Your objective »
Would you return the lines between the one holding "Lemma load_loop_code code" and the one holding "destruct b; cbn", inclusive, and only those, exactly as they stand in the listing below?

################

(** C5, as the code has it: the components of a version that
    [parse_version] returns are integers, and none is negative when the
    input has no minus sign. *)
Theorem parse_version_nonneg :
  forall s major minor patch,
    parse_version s = OK (major, minor, patch) ->
    has_char "-" s = false ->
    0 <= major /\ 0 <= minor /\ 0 <= patch.
Proof.
  intros s major minor patch H Hm.
  destruct (parse_version_ok_inv _ _ _ _ H) as (a & b & c & rest & E & Ha & Hb & Hc).
  assert (forall seg, In seg (split_dot (lstrip_v s)) -> has_char "-" seg = false) as Hseg.
  { intros seg Hin. destruct (has_char "-" seg) eqn:Hx; [|reflexivity].
    pose proof (has_char_split "-" _ seg Hin Hx) as Hl.
    apply has_char_lstrip in Hl. congruence. }
  rewrite E in Hseg. repeat split.
  - apply (int_of_str_nonneg a); [exact Ha|apply Hseg; cbn; tauto].
  - apply (int_of_str_nonneg b); [exact Hb|apply Hseg; cbn; tauto].
  - apply (int_of_str_nonneg c); [exact Hc|apply Hseg; cbn; tauto].
Qed.

Lemma parse_version_nonneg_witness : 0 <= 0 /\ 0 <= 9 /\ 0 <= 9.
Proof. apply (parse_version_nonneg "v0.9.9" 0 9 9); reflexivity. Defined.

(** C5, as the specification words it, fails: a minus sign in a segment
    is accepted and gives a negative component. *)
Lemma parse_version_negative :
  parse_version "-1.2.3" = OK (-1, 2, 3) /\ ~ (0 <= -1).
Proof. split; [reflexivity|lia]. Qed.

(** ** Running the monad *)

Lemma bind_inv :
  forall A B (m : M A) (k : A -> M B) w r w',
    bind m k w = (r, w') ->
    (exists a w1, m w = (OK a, w1) /\ k a w1 = (r, w')) \/
    (exists e, m w = (Err e, w') /\ r = Err e).
Proof.
  intros A B m k w r w' H. unfold bind in H.
  destruct (m w) as [[a|e] w1].
  - left. now exists a, w1.
  - right. injection H as <- <-. now exists e.
Qed.

Lemma extends_refl : forall P w, extends P w w.
Proof. intros P w. exists []. now rewrite app_nil_r. Qed.

Lemma extends_trans :
  forall P w1 w2 w3, extends P w1 w2 -> extends P w2 w3 -> extends P w1 w3.
Proof.
  intros P w1 w2 w3 (e1 & T1 & F1) (e2 & T2 & F2). exists (e1 ++ e2)%list. split.
  - now rewrite T2, T1, app_assoc.
  - now rewrite forallb_app, F1, F2.
Qed.

Lemma extends_weaken :
  forall (P Q : Event -> bool) w w',
    (forall e, P e = true -> Q e = true) -> extends P w w' -> extends Q w w'.
Proof.
  intros P Q w w' H (evs & T & F). exists evs. split; [exact T|].
  rewrite forallb_forall in *. auto.
Qed.

Lemma emits_ret : forall A P (a : A), emits P (ret a).
Proof. intros A P a w r w' H. injection H as _ <-. apply extends_refl. Qed.

Lemma emits_raise : forall A P e, emits P (@raise A e).
Proof. intros A P e w r w' H. injection H as _ <-. apply extends_refl. Qed.

Lemma emits_lift : forall A P (x : result A), emits P (lift x).
Proof. intros A P x w r w' H. injection H as _ <-. apply extends_refl. Qed.

Lemma emits_bind :
  forall A B P (m : M A) (k : A -> M B),
    emits P m -> (forall a, emits P (k a)) -> emits P (bind m k).
Proof.
  intros A B P m k Hm Hk w r w' H.
  destruct (bind_inv _ _ _ _ _ _ _ H) as [(a & w1 & H1 & H2)|(e & H1 & _)].
  - eapply extends_trans; [eapply Hm|eapply Hk]; eassumption.
  - eapply Hm; eassumption.
Qed.

Lemma emits_try : forall A P (m : M A), emits P m -> emits P (try m).
Proof.
  intros A P m Hm w r w' H. unfold try in H.
  destruct (m w) as [r1 w1] eqn:E. injection H as _ <-. eapply Hm; eassumption.
Qed.

Lemma emits_emit : forall P e, P e = true -> emits P (emit e).
Proof.
  intros P e He w r w' H. injection H as _ <-. exists [e]. cbn. now rewrite He.
Qed.

Lemma emits_input :
  forall P prompt, (forall reply, P (Prompt prompt reply) = true) -> emits P (input prompt).
Proof.
  intros P prompt HP w r w' H. unfold input in H.
  destruct (stdin w); injection H as _ <-; eexists; cbn; split;
    try reflexivity; cbn; now rewrite HP.
Qed.

Lemma emits_spawn :
  forall P cmd, (forall ok out, P (Cmd cmd ok out) = true) -> emits P (spawn cmd).
Proof.
  intros P cmd HP w r w' H. injection H as _ <-. eexists. cbn. split;
    try reflexivity; cbn; now rewrite HP.
Qed.

Lemma emits_path_exists : forall P p, emits P (path_exists p).
Proof. intros P p w r w' H. injection H as _ <-. apply extends_refl. Qed.

Lemma emits_load_json : forall P p, P (ReadFile p) = true -> emits P (load_json p).
Proof.
  intros P p HP. unfold load_json. apply emits_bind; [now apply emits_emit|].
  intros _ w r w' H. destruct (fs w p) as [f|]; [destruct (content f)|];
    injection H as _ <-; apply extends_refl.
Qed.

Lemma emits_dump_json :
  forall P p data, (forall written, P (WriteFile p written) = true) ->
    emits P (dump_json p data).
Proof.
  intros P p data HP w r w' H. unfold dump_json in H.
  destruct (fs w p) as [[c [msg|]]|]; injection H as _ <-; eexists; cbn; split;
    try reflexivity; cbn; now rewrite HP.
Qed.

Lemma emits_if :
  forall A P (b : bool) (m1 m2 : M A),
    emits P m1 -> emits P m2 -> emits P (if b then m1 else m2).
Proof. intros A P [] m1 m2 H1 H2; assumption. Qed.

Lemma emits_run_command :
  forall P cmd description,
    (description = "" \/ P (Out Info description) = true) ->
    (forall ok out, P (Cmd cmd ok out) = true) ->
    emits P (run_command cmd description).
Proof.
  intros P cmd d Hd HP. unfold run_command. apply emits_bind.
  - destruct Hd as [->|Hd]; [apply emits_ret|].
    destruct (String.eqb d ""); [apply emits_ret|now apply emits_emit].
  - intros _. now apply emits_spawn.
Qed.

(** Proves [emits P m] for a straight-line [m], leaving the conditions on
    [P] that computation does not settle. *)
Ltac emits_step :=
  lazymatch goal with
  | |- emits _ (bind _ _) => apply emits_bind; [|intro]
  | |- emits _ (ret _) => apply emits_ret
  | |- emits _ (raise _) => apply emits_raise
  | |- emits _ (lift _) => apply emits_lift
  | |- emits _ (try _) => apply emits_try
  | |- emits _ (emit _) => apply emits_emit
  | |- emits _ (print_header _) => apply emits_emit
  | |- emits _ (print_success _) => apply emits_emit
  | |- emits _ (print_info _) => apply emits_emit
  | |- emits _ (print_warning _) => apply emits_emit
  | |- emits _ (print_error _) => apply emits_emit
  | |- emits _ (print _) => apply emits_emit
  | |- emits _ (input _) => apply emits_input; intros [?|]
  | |- emits _ (spawn _) => apply emits_spawn; intros
  | |- emits _ (run_command _ _) => apply emits_run_command; [|intros]
  | |- emits _ (path_exists _) => apply emits_path_exists
  | |- emits _ (load_json _) => apply emits_load_json
  | |- emits _ (dump_json _ _) => apply emits_dump_json; intro
  | |- emits _ (if _ then _ else _) => apply emits_if
  | |- emits _ (match ?x with (_, _) => _ end) => destruct x
  | |- emits _ (match ?x with OK _ => _ | Err _ => _ end) => destruct x
  | |- emits _ (match ?x with Some _ => _ | None => _ end) => destruct x
  end.

Ltac emits_auto :=
  repeat emits_step; try reflexivity; try (now left); try (right; reflexivity).

Lemma check_git_status_quiet : emits (fun e => negb (is_write e)) check_git_status.
Proof.
  unfold check_git_status, commit_pending_changes, confirm_action. emits_auto.
Qed.

(** ** Missing metadata files *)

(** C7: when package.json or tauri.conf.json is missing at startup, the
    run ends with exit code 1 having done nothing but print: no prompt
    was shown (no line of input was read), no file was read or written
    and no command was run. *)
Theorem missing_metadata_aborts :
  forall dir lines outcomes files,
    files (package_json_of dir) = None \/ files (tauri_conf_of dir) = None ->
    let run := main (boot dir lines outcomes files) in
    fst run = OK 1 /\
    exit_status (fst run) = 1 /\
    forallb is_output (trace (snd run)) = true /\
    stdin (snd run) = lines /\
    spawned (snd run) = 0%nat /\
    fs (snd run) = files.
Proof.
  intros dir lines outcomes files H.
  unfold main, boot, bind, print_header, print_error, emit, path_exists, ret.
  cbn [script_dir stdin procs spawned fs trace].
  unfold package_json_of, tauri_conf_of in H.
  destruct (files (joinpath dir "package.json")) as [f|] eqn:E1;
    cbn [negb script_dir stdin procs spawned fs trace].
  - destruct H as [H|H]; [discriminate|]. rewrite H. cbn. repeat split.
  - cbn. repeat split.
Qed.

Lemma missing_metadata_aborts_witness :
  exit_status (fst (main (boot "/repo" ["y"] (fun _ => Completed "") (fun _ => None)))) = 1.
Proof.
  apply (missing_metadata_aborts "/repo" ["y"] (fun _ => Completed "") (fun _ => None)).
  left. reflexivity.
Defined.

(** ** Symbolic execution *)

Lemma run_command_plain : forall cmd, run_command cmd "" = spawn cmd.
Proof. reflexivity. Qed.

Lemma run_command_described :
  forall cmd a b, a <> "" ->
    run_command cmd (a ++ b) = (print_info (a ++ b) ;; spawn cmd).
Proof. intros cmd [|c a] b H; [congruence|reflexivity]. Qed.
(** * Network Firewall TLS inspection configuration and Service Catalog
      service action: structural mappers and lifecycle reconciliation

    Shallow embedding of
    - [internal/service/networkfirewall/tls_inspection_configuration.go]
    - [internal/service/servicecatalog/service_action.go]

    Conventions.
    - A Go pointer [*T] is [option T]; [None] is the nil pointer.
    - A Go slice [[]T] is [slice T = option (list T)]; [None] is the nil
      slice and [Some []] the empty, non-nil slice.
    - A Go map is [option (gmap string V)]; [None] is the nil map.
    - [int64] values are [Z]; the mappers only copy them.
    - A nil dereference (a Go runtime panic) is an explicit outcome. *)

From stdpp Require Import base option list strings gmap fin_maps.
From Stdlib Require Import ZArith Lia.
Lemma write_text_Ok text : utf8_encodable text = true → write_text text = Ok text.
Proof. intros Henc. unfold write_text. by rewrite Henc. Qed.

Lemma utf8_encodable_incl text text' :
  (∀ c, c ∈ text' → c ∈ text) →
  utf8_encodable text = true → utf8_encodable text' = true.
Proof.
  unfold utf8_encodable. rewrite !forallb_forall. intros Hincl Henc c Hc.
  apply Henc. apply list_elem_of_In, Hincl, list_elem_of_In, Hc.
Qed.

(** What [compress_file] computes on a non-empty text. *)
Lemma compress_file_spec input :
  input ≠ [] →
  ∃ root byte_array,
    build_huffman_tree (calculate_frequencies input).1 = Ok root
    ∧ well_formed root
    ∧ leaves root ≡ₚ (calculate_frequencies input).1
    ∧ generate_codes root [] [] = Ok (paths root [])
    ∧ NoDup (keys (paths root []))
    ∧ prefix_free (paths root [])
    ∧ (∀ c, c ∈ input → c ∈ keys (paths root []))
    ∧ encode_text input (paths root []) = Ok (input ≫= code_of (paths root []))
    ∧ pack (input ≫= code_of (paths root [])) = Ok byte_array
    ∧ compress_file input = Ok (write_header (paths root []) ++ byte_array).
Proof.
  intros Hne.
  destruct (codebook_spec (calculate_frequencies input).1)
    as (root & Hb & Hwf & _ & Hl & Hg & Hnd & Hk & Hpf).
  { apply calculate_frequencies_NoDup. }
  { by apply calculate_frequencies_nonempty. }
  assert (∀ c, c ∈ input → c ∈ keys (paths root [])) as Hin.
  { intros c Hc. rewrite Hk. by apply calculate_frequencies_keys. }
  destruct (pack_total (input ≫= code_of (paths root []))) as [byte_array Hp].
  exists root, byte_array. split_and!; try done.
  - by apply encode_text_total.
  - unfold compress_file. cbn [calculate_frequencies fst snd].
    unfold calculate_frequencies in Hb. cbn [fst] in Hb. rewrite Hb.
    cbn [mbind result_bind]. rewrite Hg. cbn [mbind result_bind].
    unfold write_encoded_text. rewrite encode_text_total by done.
    cbn [mbind result_bind]. rewrite Hp. done.
Qed.

Lemma compress_file_nil : compress_file (@nil Symbol) = Raise IndexError.
Proof. done. Qed.

Lemma two_symbols_nonempty input : two_symbols input → input ≠ [].
Proof. intros (a & _ & Ha & _) ->. by apply elem_of_nil in Ha. Qed.

Lemma two_symbols_codes input root c code :
  two_symbols input → well_formed root →
  leaves root ≡ₚ (calculate_frequencies input).1 →
  (c, code) ∈ paths root [] → code ≠ [].
Proof.
  intros (a & b & Ha & Hb & Hab) Hwf Hl Hin.
  apply calculate_frequencies_keys in Ha, Hb. unfold keys in Ha, Hb.
  rewrite <-Hl in Ha, Hb.
  destruct Hwf as [c0 f|l r Hwl Hwr].
  - cbn in Ha, Hb. apply list_elem_of_singleton in Ha, Hb. congruence.
  - apply paths_internal_longer in Hin; [|done..].
    intros ->. simpl in Hin. lia.
Qed.
End Pipeline.

(** ** The reference serialiser meets the contract of [pickle] *)

Lemma load_loop_code code bytes entries c pre :
  Sample.load_loop ((Sample.dump_bit <$> code) ++ bytes) entries (Some (c, pre))
  = Sample.load_loop bytes entries (Some (c, pre ++ code)).
Proof.
  revert pre. induction code as [|b code IH]; intros pre.
  { by rewrite app_nil_r. }
  rewrite fmap_cons. cbn [app].
  destruct b; cbn [Sample.load_loop Sample.dump_bit];
    rewrite IH, <-(assoc_L (++)); done.
Qed.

################

Output for this exercise »
Lemma load_loop_code code bytes entries c pre :
  Sample.load_loop ((Sample.dump_bit <$> code) ++ bytes) entries (Some (c, pre))
  = Sample.load_loop bytes entries (Some (c, pre ++ code)).
Proof.
  revert pre. induction code as [|b code IH]; intros pre.
  { by rewrite app_nil_r. }
  rewrite fmap_cons. cbn [app].
  destruct b; cbn [Sample.load_loop Sample.dump_bit];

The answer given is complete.